• Entries taken from a collection:
========

(** ** What a wrapper run does to the heap *)

Lemma read_cache_run address key acc h :
  read_cache address key acc h =
  (Ret (cached_fields (redis_cache h) address key acc),
   {| redis_cache := redis_cache h; channel := channel h;
      trace := trace h ++ (RedisGet ∘ cache_key address <$> key) |}).
Proof.
  revert acc h. induction key as [|k key IH]; intros acc h; simpl.
  - unfold ret. rewrite app_nil_r. by destruct h.
  - unfold bind, cache_get. rewrite IH. simpl.
    by rewrite <- app_assoc.
Qed.

Lemma write_back_run address kvs h :
  write_back address kvs h =
  (Ret tt,
   {| redis_cache := setex_all address (redis_cache h) kvs;
      channel := insert_all (channel h) kvs;
      trace := trace h ++ (setex_event address <$> kvs) |}).
Proof.
  revert h. induction kvs as [|[k v] kvs IH]; intros h; simpl.
  - unfold ret. rewrite app_nil_r. by destruct h.
  - unfold bind, channel_set, cache_setex. rewrite IH. simpl.
    by rewrite <- app_assoc.
Qed.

========

• What the exercise asks: Leave out every line before the one containing "revert acc h.". Transcribe that line and all lines after it through the end of the data above, exactly.

• Reply:
  revert acc h. induction key as [|k key IH]; intros acc h; simpl.
  - unfold ret. rewrite app_nil_r. by destruct h.
  - unfold bind, cache_get. rewrite IH. simpl.
    by rewrite <- app_assoc.
Qed.

Lemma write_back_run address kvs h :
  write_back address kvs h =
  (Ret tt,
   {| redis_cache := setex_all address (redis_cache h) kvs;
      channel := insert_all (channel h) kvs;
      trace := trace h ++ (setex_event address <$> kvs) |}).
Proof.
  revert h. induction kvs as [|[k v] kvs IH]; intros h; simpl.
  - unfold ret. rewrite app_nil_r. by destruct h.
  - unfold bind, channel_set, cache_setex. rewrite IH. simpl.
    by rewrite <- app_assoc.
Qed.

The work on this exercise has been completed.